29 August 2013, Writing Ideas - Writing Science Fiction, part 29 more Driven Plot
Announcement: My novels Sister of Light and Sister of Darkness are about to be published. I write this blog about 2 months prior to its publication. I just heard that the proofs will be here soon--likely before the end of the week. My publisher also wants to put the entire set of novels based on Aegypt on contract--that's 5 more novels for 8 total. They also want to put my other novels on contract. The release schedule should be one novel every 2 months. I'll keep you updated.
Introduction: I wrote the novel Aksinya: Enchantment and the Daemon. This was my 21st novel and through this blog, I gave you the entire novel in installments that included commentary on the writing. In the commentary, in addition to other general information on writing, I explained, how the novel was constructed, the metaphors and symbols in it, the writing techniques and tricks I used, and the way I built the scenes. You can look back through this blog and read the entire novel beginning with http://www.pilotlion.blogspot.com/2010/10/new-novel-part-3-girl-and-demon.html.
I'm using this novel as an example of how I produce, market, and eventually (we hope) get a novel published. I'll keep you informed along the way.
The four plus one basic rules I employ when writing:
1. Don't confuse your readers.
2. Entertain your readers.
3. Ground your readers in the writing.
4. Don't show (or tell) everything.
5. Immerse yourself in the world of your writing.

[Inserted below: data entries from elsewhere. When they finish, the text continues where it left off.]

(** * SmartAgentDeploy: the decision-and-simulation engine of [src/ai/agent.py]

    A shallow embedding of [AIAgent]: sequence windowing ([preprocess_data]),
    signal thresholding ([predict]), the live position step
    ([execute_strategy]), the backtest replay ([evaluate]) and the agent
    record ([to_dict], [from_dict], [save_model], [load_model], [train]).

    Python floats are kept behind the interface [Number], read at IEEE
    binary64 ([PrimFloat.float], what CPython and NumPy compute with). The
    network answers in single precision: the scalar [prediction[-1][0]] is a
    [numpy.float32], and NumPy (version 2, NEP 50) compares and scales it in
    single precision, a Python float or int that meets it being converted to
    [float32] first. That arithmetic is kept behind the interface [Float32],
    read at IEEE binary32 ([SpecFloat] at precision 24). *)

From Stdlib Require Import ZArith QArith.
From Stdlib Require PrimFloat Uint63 Floats.
From stdpp Require Import base option list strings pretty gmap sorting.
Close Scope Q_scope.
Set Warnings "-register-all".

(** ** Numbers *)

(** The arithmetic the engine needs from a Python [float] (and from the
    [int]s that are mixed into float expressions). *)
Class Number (F : Type) : Type := {
  of_int : Z → F;          (* an [int] used where a float is expected *)
  literal : Q → F;         (* a decimal literal such as [0.5] or [10000.0] *)
  fadd : F → F → F;
  fsub : F → F → F;
  fmul : F → F → F;
  fdiv : F → F → F;
  fabs : F → F;
  fgt : F → F → bool;      (* [a > b] *)
  flt : F → F → bool       (* [a < b] *)
}.

(** The arithmetic on a [numpy.float32] scalar or array. *)
Class Float32 (F : Type) : Type := {
  float32 : Type;
  weak : F → float32;      (* a Python [float] or [int] operand, cast to [float32] *)
  widen : float32 → F;     (* [float(x)] *)
  ssub : float32 → float32 → float32;
  smul : float32 → float32 → float32;
  sabs : float32 → float32;
  sgt : float32 → float32 → bool;      (* [a > b] *)
  slt : float32 → float32 → bool       (* [a < b] *)
}.

(** binary64: integers below 2^63 in magnitude convert through [of_uint63];
    a decimal literal [n/d] with [n], [d] below 2^53 is the correctly rounded
    quotient, which is the double the Python parser produces. *)
Definition float_of_int (z : Z) : PrimFloat.float :=
  match z with
  | Z0 => PrimFloat.zero
  | Zpos _ => PrimFloat.of_uint63 (Uint63.of_Z z)
  | Zneg p => PrimFloat.opp (PrimFloat.of_uint63 (Uint63.of_Z (Zpos p)))
  end.

Definition float_of_Q (q : Q) : PrimFloat.float :=
  PrimFloat.div (float_of_int (Qnum q)) (float_of_int (Zpos (Qden q))).

#[export] Instance float64 : Number PrimFloat.float := {|
  of_int := float_of_int;
  literal := float_of_Q;
  fadd := PrimFloat.add;
  fsub := PrimFloat.sub;
  fmul := PrimFloat.mul;
  fdiv := PrimFloat.div;
  fabs := PrimFloat.abs;
  fgt := λ a b, PrimFloat.ltb b a;
  flt := PrimFloat.ltb
|}.

(** binary32: precision 24, infinities at exponent 128. A double is cast by
    rounding its mantissa to nearest, ties to even. *)
Definition binary32_of (x : PrimFloat.float) : SpecFloat.spec_float :=
  match FloatOps.Prim2SF x with
  | SpecFloat.S754_finite s m e => SpecFloat.binary_round 24 128 s m e
  | y => y
  end.

#[export] Instance binary32 : Float32 PrimFloat.float := {|
  float32 := SpecFloat.spec_float;
  weak := binary32_of;
  widen := FloatOps.SF2Prim;
  ssub := SpecFloat.SFsub 24 128;
  smul := SpecFloat.SFmul 24 128;
  sabs := SpecFloat.SFabs;
  sgt := λ a b, SpecFloat.SFltb b a;
  slt := SpecFloat.SFltb
|}.

(** The rational a finite binary32 value stands for. *)
Definition float32_value (x : SpecFloat.spec_float) : option Q :=
  match x with
  | SpecFloat.S754_zero _ => Some 0%Q
  | SpecFloat.S754_finite s m e =>
      let v := match e with
               | Zneg k => (Zpos m # 2 ^ k)%Q
               | _ => inject_Z (Zpos m * 2 ^ e)
               end in
      Some (if s then (- v)%Q else v)
  | _ => None
  end.

(** ** Exceptions *)

Inductive PyError : Type :=
| ValueError (msg : string)
| IndexError (msg : string).

Inductive Result (A : Type) : Type :=
| Return (a : A)
| Raise (e : PyError).
Arguments Return {A} a.
Arguments Raise {A} e.

#[export] Instance Result_ret : MRet Result := @Return.
#[export] Instance Result_bind : MBind Result :=
  λ A B f m, match m with Return a => f a | Raise e => Raise e end.

(** What scikit-learn's input validation raises when [MinMaxScaler] is given
    the five feature columns of a table without rows. *)
Definition no_samples : PyError :=
  ValueError "Found array with 0 sample(s) (shape=(0, 5)) while a minimum of 1 is required by MinMaxScaler.".

(** [l[i]] with Python's negative indices ([iloc[-1]], [prediction[-1]]). *)
Definition py_index {A : Type} (l : list A) (i : Z) : Result A :=
  let n := Z.of_nat (length l) in
  let j := if (i <? 0)%Z then (n + i)%Z else i in
  if (j <? 0)%Z then Raise (IndexError "index out of bounds")
  else match l !! Z.to_nat j with
       | Some x => Return x
       | None => Raise (IndexError "index out of bounds")
       end.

The other code word for science fantasy is space opera. I'm not sure why the science fiction community has allowed this kind of influence, but it isn't good. Hard science has degenerated into Start Trek and Star Wars. If I have to explain to you why they are not good science, you really aren't at the point where you should be writing science fiction. Perhaps the reason we, as a society, have moved from real science fiction into science fantasy is that we are not a culture based on scientific knowledge. Most graduates from Harvard can't build an elementary circuit using a battery, wire, and light bulb. Most Harvard graduates can't explain why the seasons happen. How are they going to understand orbital dynamics or physics. The problem is that we have a culture filled with science morons. This is a problem for science fiction, because many of our audience can't understand what is being written about on the most basic level. This is where great authorship comes about.
Great science fiction is about making science understandable to an audience that may have little understanding of science. If they can read, they likely can understand science. The evidence that they really are longing for some degree of scientific knowledge is the number of people who watch "Big Bang Theory." You can tell these are not real scientists because they are attracted to Star Wars and Star Trek without complaining about the bad science in them. But, the audience for the show is large--there are a lot of people who want to learn more about science. They are attracted to science. The trick is to win them with your writing.
Also remember, I'm trying to show you and give you examples of how to write a science fiction theme statement and turn it into a plot.